--- TASK DETAILS ---
For this exercise, reproduce the entries below exactly, but only from the line containing "(** ** Real navigation: [_Browser_reload]" through the line containing "if malformed url", both included.

--- PROVIDED RECORDS ---
(** The [catch]: the [tempDir] it tests is the outer variable, which is
    [null], so nothing is removed. *)
Definition onError (err : js_error) (w : world) : world * outcome :=
  (emit (SpinnerFail (err_message err)) w, Exited 1).

Definition downloadFolder (ev : env) (repoUrl subfolder : jstring)
    (target : option jstring) (w : world) : world * outcome :=
  let w0 := emit (SpinnerStart (str "Preparing download...")) w in
  match Legacy.parseGitHubUrl repoUrl with
  | Throw err => onError err w0
  | Val r =>
      match (if truthy (branch r) then (w0, Val (branch r))
             else getDefaultBranch ev (owner r) (repo r) w0) with
      | (w1, Throw err) => onError err w1
      | (w1, Val finalBranch) =>
          match downloadBody ev r finalBranch subfolder target w1 with
          | (w2, Throw err) => onError err w2
          | (w2, Val o) => (w2, o)
          end
      end
  end.

(** The command line, lines 192 to 212. *)
Definition main (ev : env) (argv : list jstring) (w : world)
    : world * outcome :=
  let args := drop 2 argv in
  if includes args (str "--version") then
    match getVersion ev with
    | Throw err => (w, Rejected err)
    | Val v =>
        (emit (ConsoleLog (str "folder-downloader v" ++ show_opt v)) w,
         Exited 0)
    end
  else if includes args (str "--help") || bool_decide (length args = 0) then
    (printHelp ev w, Exited 0)
  else if negb (truthy (args !! 0)) || negb (truthy (args !! 1)) then
    (printHelp ev
       (emit (ConsoleError (chalk ev Red (str "Missing required arguments.")))
          w), Exited 1)
  else
    downloadFolder ev (default [] (args !! 0)) (default [] (args !! 1))
      (args !! 2) w.
(** [_Browser_requestAnimationFrame(updateIfNeeded)]: with the host's
    [requestAnimationFrame] or with the [setTimeout] fallback, the
    callback is queued and will be called once. *)
Definition _Browser_requestAnimationFrame (a : Animator) : Animator :=
  mkAnimator (model a) (state a) (S (queued a)) (trace a ++ [RequestFrame]).

(** [draw(model)]: the draw callback receives the stored model. *)
Definition draw (a : Animator) : Animator :=
  mkAnimator (model a) (state a) (queued a) (trace a ++ [Draw (model a)]).

(** [_Browser_makeAnimator(model, draw)] up to the [return]: one
    unconditional draw, then [state = __4_NO_REQUEST]. *)
Definition _Browser_makeAnimator (m : Model) : Animator :=
  set_state NO_REQUEST (draw (mkAnimator m NO_REQUEST 0 [])).

(** [function updateIfNeeded()]:
    [state = state === EXTRA ? NO : (rAF(updateIfNeeded), draw(model), EXTRA)]. *)
Definition updateIfNeeded (a : Animator) : Animator :=
  if decide (state a = EXTRA_REQUEST)
  then set_state NO_REQUEST a
  else set_state EXTRA_REQUEST (draw (_Browser_requestAnimationFrame a)).

(** The function [_Browser_makeAnimator] returns,
    [function(nextModel, isSync)]. *)
Definition notify (nextModel : Model) (isSync : bool) (a : Animator) : Animator :=
  let a := set_model nextModel a in
  if isSync
  then
    let a := draw a in
    if decide (state a = PENDING_REQUEST) then set_state EXTRA_REQUEST a else a
  else
    let a := if decide (state a = NO_REQUEST)
             then _Browser_requestAnimationFrame a else a in
    set_state PENDING_REQUEST a.

(** The host takes one queued callback off its list and calls it.  It
    cannot call a callback it was never given. *)
Definition fire (a : Animator) : option Animator :=
  match queued a with
  | 0 => None
  | S n => Some (updateIfNeeded
                   (mkAnimator (model a) (state a) n (trace a ++ [Fire])))
  end.

(** What can happen to an animator after its construction. *)
Inductive Event : Type :=
| Notify (nextModel : Model) (isSync : bool)
| Frame.

Definition step (a : Animator) (e : Event) : option Animator :=
  match e with
  | Notify m isSync => Some (notify m isSync a)
  | Frame => fire a
  end.

Fixpoint run (es : list Event) (a : Animator) : option Animator :=
  match es with
  | [] => Some a
  | e :: es' => match step a e with
                | Some a' => run es' a'
                | None => None
                end
  end.

(** Frame requests made, and frame callbacks fired, in a trace. *)
Definition is_request (c : HostCall) : bool :=
  match c with RequestFrame => true | _ => false end.

Definition is_fire (c : HostCall) : bool :=
  match c with Fire => true | _ => false end.

Definition requested (t : list HostCall) : nat := length (filter is_request t).
Definition fired (t : list HostCall) : nat := length (filter is_fire t).

(** Requests made but not yet fired, at the end of trace [t]. *)
Definition outstanding (t : list HostCall) : nat := requested t - fired t.

(** A trace is balanced when at each of its points the host holds no more
    than one callback and has fired none that was not requested. *)
Definition balanced (t : list HostCall) : Prop :=
  ∀ p, p `prefix_of` t → fired p ≤ requested p ∧ requested p ≤ fired p + 1.

(** What holds of an animator between any two events. *)
Record coalesced (a : Animator) : Prop := mkCoalesced {
  co_balanced : balanced (trace a);
  co_queued : requested (trace a) = fired (trace a) + queued a;
  co_idle : state a = NO_REQUEST → queued a = 0;
  co_busy : state a ≠ NO_REQUEST → queued a = 1
}.

(** The calls that [a'] made beyond those of [a]. *)
Definition calls_since (a a' : Animator) (cs : list HostCall) : Prop :=
  trace a' = trace a ++ cs.

End WithModel.

Arguments HostCall : clear implicits.
Arguments Animator : clear implicits.
Arguments Event : clear implicits.

End Animator.

(** ** Shared vocabulary: exceptions and scheduler values *)

Module Js.

(** How a JavaScript statement ends: normally with a value, or by throwing.
    The state reached is kept in both cases. *)
Inductive Completion (A S : Type) : Type :=
| Normal (a : A) (s : S)
| Throw (err : string) (s : S).

Arguments Normal {A S} a s.
Arguments Throw {A S} err s.

Definition state_of {A S} (c : Completion A S) : S :=
  match c with Normal _ s => s | Throw _ s => s end.

(** [try { body } catch (err) { handler }] *)
Definition try_catch {A S} (body : S → Completion A S)
    (handler : string → S → Completion A S) (s : S) : Completion A S :=
  match body s with
  | Normal a s' => Normal a s'
  | Throw err s' => handler err s'
  end.

End Js.

Module Scheduler.

(** The two values this module hands to a completion callback:
    [__Scheduler_succeed(v)] and [__Scheduler_fail(e)]. *)
Inductive Task (E A : Type) : Type :=
| succeed (a : A)
| fail (e : E).

Arguments succeed {E A} a.
Arguments fail {E A} e.

End Scheduler.

(** ** Real navigation: [_Browser_reload] and [_Browser_load] *)

Module Navigation.
Import Js.

(** Calls on the host's location object, in program order. *)
Inductive HostCall : Set :=
| LocationAssign (url : string)        (* window.location = url *)
| LocationReload (skipCache : bool).   (* __VirtualDom_doc.location.reload(skipCache) *)

Section WithHost.
(** [R] is whatever a completion callback would be given. *)
Context {R : Type}.

(** Which URLs make the host throw on [window.location = url] is the
    host's business (the comment in the source names Firefox and
    NS_ERROR_MALFORMED_URI). *)
Variable malformed : string → bool.

Record Host : Type := mkHost {
  calls : list HostCall;
  resolved : list R      (* values passed to the completion callback *)
}.

Definition Callback : Type := R → Host → Host.

(** The callback the scheduler passes to a binding: it records the value
    the task resolved with. *)
Definition resume : Callback :=
  fun r h => mkHost (calls h) (resolved h ++ [r]).

Definition location_assign (url : string) (h : Host) : Completion () Host :=
  let h' := mkHost (calls h ++ [LocationAssign url]) (resolved h) in
  if malformed url then Throw "NS_ERROR_MALFORMED_URI" h' else Normal () h'.

Definition location_reload (skipCache : bool) (h : Host) : Completion () Host :=
  Normal () (mkHost (calls h ++ [LocationReload skipCache]) (resolved h)).

(** The function given to [__Scheduler_binding] in [_Browser_reload]. *)
Definition _Browser_reload (skipCache : bool) (callback : Callback)
    (h : Host) : Completion () Host :=
  location_reload skipCache h.

(** The function given to [__Scheduler_binding] in [_Browser_load]. *)
Definition _Browser_load (url : string) (callback : Callback)
    (h : Host) : Completion () Host :=
  try_catch
    (location_assign url)
    (fun err => location_reload false)
    h.

End WithHost.
(** Longest prefix of digits: its value, its length, and the rest. *)
Fixpoint digits (acc : Z) (len : nat) (l : list ascii)
  : Z * nat * list ascii :=
  match l with
  | c :: rest =>
      match digit_val c with
      | Some d => digits (10 * acc + d) (S len) rest
      | None => (acc, len, l)
      end
  | [] => (acc, len, [])
  end.

Definition pow10 (e : Z) : Q :=
  if (0 <=? e)%Z then inject_Z (10 ^ e)
  else (1 # Z.to_pos (10 ^ (- e)))%Q.

(** A JSON number after its sign: an integer part (a lone zero, or
    digits not starting with zero), an optional fraction (a dot and at
    least one digit) and an optional exponent. *)
Definition number_body (l : list ascii) : option (Q * list ascii) :=
  match l with
  | [] => None
  | c0 :: after0 =>
      match digit_val c0 with
      | None => None
      | Some d0 =>
          let '(ip, _, r1) :=
            if (d0 =? 0)%Z then (0%Z, 1%nat, after0) else digits 0 0 l in
          let '(mant, r2) :=
            match r1 with
            | "."%char :: fr =>
                let '(fv, fl, r) := digits 0 0 fr in
                match fl with
                | O => (inject_Z ip, r1)
                | _ => ((inject_Z ip + inject_Z fv * pow10 (- Z.of_nat fl))%Q, r)
                end
            | _ => (inject_Z ip, r1)
            end in
          let exponent (neg : bool) (er : list ascii) :=
            let '(ev, el, r) := digits 0 0 er in
            match el with
            | O => None
            | _ => Some ((mant * pow10 (if neg then - ev else ev))%Q, r)
            end in
          let with_exp :=
            match r2 with
            | c :: er =>
                if (Ascii.eqb c "e" || Ascii.eqb c "E")%bool then
                  match er with
                  | "-"%char :: er' => exponent true er'
                  | "+"%char :: er' => exponent false er'
                  | _ => exponent false er
                  end
                else None
            | [] => None
            end in
          match with_exp with
          | Some res => Some res
          | None => Some (mant, r2)
          end
      end
  end.

Definition hex_val (c : ascii) : option N :=
  let n := N_of_ascii c in
  if ((48 <=? n) && (n <=? 57))%N then Some (n - 48)%N
  else if ((97 <=? n) && (n <=? 102))%N then Some (n - 87)%N
  else if ((65 <=? n) && (n <=? 70))%N then Some (n - 55)%N
  else None.

(** The code unit written by four hexadecimal digits. *)
Definition hex4 (a b c d : ascii) : option N :=
  match hex_val a, hex_val b, hex_val c, hex_val d with
  | Some x, Some y, Some z, Some w => Some (((x * 16 + y) * 16 + z) * 16 + w)%N
  | _, _, _, _ => None
  end.

(** A code point as the bytes of its UTF-8 form (a lone surrogate is
    written out like any other three-byte code point). *)
Definition utf8 (cp : N) : string :=
  let byte (n : N) := ascii_of_N n in
  if (cp <? 128)%N then String (byte cp) EmptyString
  else if (cp <? 2048)%N then
    String (byte (192 + cp / 64)%N)
      (String (byte (128 + cp mod 64)%N) EmptyString)
  else if (cp <? 65536)%N then
    String (byte (224 + cp / 4096)%N)
      (String (byte (128 + (cp / 64) mod 64)%N)
         (String (byte (128 + cp mod 64)%N) EmptyString))
  else
    String (byte (240 + cp / 262144)%N)
      (String (byte (128 + (cp / 4096) mod 64)%N)
         (String (byte (128 + (cp / 64) mod 64)%N)
            (String (byte (128 + cp mod 64)%N) EmptyString))).

Definition high_surrogate (u : N) : bool := ((55296 <=? u) && (u <=? 56319))%N.
Definition low_surrogate (u : N) : bool := ((56320 <=? u) && (u <=? 57343))%N.

Definition prepend (p : string) (r : option (string * list ascii))
  : option (string * list ascii) :=
  match r with
  | Some (s, rest) => Some ((p ++ s)%string, rest)
  | None => None
  end.

(** The characters of a string literal after its opening quote.  An
    escape is a backslash followed by one of the eight simple escape
    characters or by [u] and four hexadecimal digits; a high surrogate
    followed by a low one makes one code point. *)
Fixpoint string_body (l : list ascii) : option (string * list ascii) :=
  match l with
  | [] => None
  | c :: rest =>
      if Ascii.eqb c dquote then Some (EmptyString, rest)
      else if Ascii.eqb c "\" then
        match rest with
        | e :: rest' =>
            if Ascii.eqb e "u" then
              match rest' with
              | a :: b :: c1 :: d :: rest4 =>
                  match hex4 a b c1 d with
                  | None => None
                  | Some hi =>
                      match rest4 with
                      | bs :: u :: a2 :: b2 :: c2 :: d2 :: rest10 =>
                          match hex4 a2 b2 c2 d2 with
                          | Some lo =>
                              if (Ascii.eqb bs "\" && Ascii.eqb u "u"
                                  && high_surrogate hi && low_surrogate lo)%bool
                              then
                                prepend
                                  (utf8 (65536 + (hi - 55296) * 1024
                                         + (lo - 56320))%N)
                                  (string_body rest10)
                              else prepend (utf8 hi) (string_body rest4)
                          | None => prepend (utf8 hi) (string_body rest4)
                          end
                      | _ => prepend (utf8 hi) (string_body rest4)
                      end
                  end
              | _ => None
              end
            else
              let unescaped :=
                match nat_of_ascii e with
                | 34 => Some dquote
                | 92 => Some "\"%char
                | 47 => Some "/"%char
                | 98 => Some (ascii_of_nat 8)
                | 102 => Some (ascii_of_nat 12)
                | 110 => Some (ascii_of_nat 10)
                | 114 => Some (ascii_of_nat 13)
                | 116 => Some (ascii_of_nat 9)
                | _ => None
                end in
              match unescaped, string_body rest' with
              | Some u, Some (s, r) => Some (String u s, r)
              | _, _ => None
              end
        | [] => None
        end
      else if (nat_of_ascii c <? 32)%nat then None
      else
        match string_body rest with
        | Some (s, r) => Some (String c s, r)
        | None => None
        end
  end.

Definition literal (word : string) (l : list ascii) : option (list ascii) :=
  let w := list_ascii_of_string word in
  if list_eq_dec ascii_dec (firstn (length w) l) w
  then Some (skipn (length w) l) else None.

(** Recursive descent; [fuel] bounds the nesting of calls. *)
Fixpoint value (fuel : nat) (l : list ascii) : option (json * list ascii) :=
  match fuel with
  | O => None
  | S fuel' =>
      let fix items (n : nat) (l : list ascii) {struct n}
        : option (list json * list ascii) :=
        match n with
        | O => None
        | S n' =>
            match value fuel' (skip_ws l) with
            | None => None
            | Some (v, r) =>
                match skip_ws r with
                | ","%char :: r' =>
                    match items n' r' with
                    | Some (vs, r'') => Some (v :: vs, r'')
                    | None => None
                    end
                | "]"%char :: r' => Some ([v], r')
                | _ => None
                end
            end
        end in
      let fix members (n : nat) (l : list ascii) {struct n}
        : option (list (string * json) * list ascii) :=
        match n with
        | O => None
        | S n' =>
            match skip_ws l with
            | q :: r0 =>
                match (if Ascii.eqb q dquote then string_body r0 else None) with
                | None => None
                | Some (k, r1) =>
                    match skip_ws r1 with
                    | ":"%char :: r2 =>
                        match value fuel' (skip_ws r2) with
                        | None => None
                        | Some (v, r3) =>
                            match skip_ws r3 with
                            | ","%char :: r4 =>
                                match members n' r4 with
                                | Some (kvs, r5) => Some ((k, v) :: kvs, r5)
                                | None => None
                                end
                            | "}"%char :: r4 => Some ([(k, v)], r4)
                            | _ => None
                            end
                        end
                    | _ => None
                    end
                end
            | [] => None
            end
        end in
      match l with
      | "n"%char :: _ =>
          match literal "null" l with Some r => Some (JNull, r) | None => None end
      | "t"%char :: _ =>
          match literal "true" l with
          | Some r => Some (JBool true, r) | None => None end
      | "f"%char :: _ =>
          match literal "false" l with
          | Some r => Some (JBool false, r) | None => None end
      | "["%char :: r =>
          match skip_ws r with
          | "]"%char :: r' => Some (JArray [], r')
          | _ =>
              match items (length l) r with
              | Some (vs, r') => Some (JArray vs, r')
              | None => None
              end
          end
      | "{"%char :: r =>
          match skip_ws r with
          | "}"%char :: r' => Some (JObject [], r')
          | _ =>
              match members (length l) r with
              | Some (kvs, r') => Some (JObject kvs, r')
              | None => None
              end
          end
      | "-"%char :: r =>
          match number_body r with
          | Some (q, r') => Some (JNumber (- q), r')
          | None => None
          end
      | c :: r =>
          if Ascii.eqb c dquote then
            match string_body r with
            | Some (s, r') => Some (JString s, r')
            | None => None
            end
          else
            match number_body l with
            | Some (q, r') => Some (JNumber q, r')
            | None => None
            end
      | [] => None
      end
  end.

--- TASK OUTPUT ---
(** ** Real navigation: [_Browser_reload] and [_Browser_load] *)

Module Navigation.
Import Js.

(** Calls on the host's location object, in program order. *)
Inductive HostCall : Set :=
| LocationAssign (url : string)        (* window.location = url *)
| LocationReload (skipCache : bool).   (* __VirtualDom_doc.location.reload(skipCache) *)

Section WithHost.
(** [R] is whatever a completion callback would be given. *)
Context {R : Type}.

(** Which URLs make the host throw on [window.location = url] is the
    host's business (the comment in the source names Firefox and
    NS_ERROR_MALFORMED_URI). *)
Variable malformed : string → bool.

Record Host : Type := mkHost {
  calls : list HostCall;
  resolved : list R      (* values passed to the completion callback *)
}.

Definition Callback : Type := R → Host → Host.

(** The callback the scheduler passes to a binding: it records the value
    the task resolved with. *)
Definition resume : Callback :=
  fun r h => mkHost (calls h) (resolved h ++ [r]).

Definition location_assign (url : string) (h : Host) : Completion () Host :=
  let h' := mkHost (calls h ++ [LocationAssign url]) (resolved h) in
  if malformed url then Throw "NS_ERROR_MALFORMED_URI" h' else Normal () h'.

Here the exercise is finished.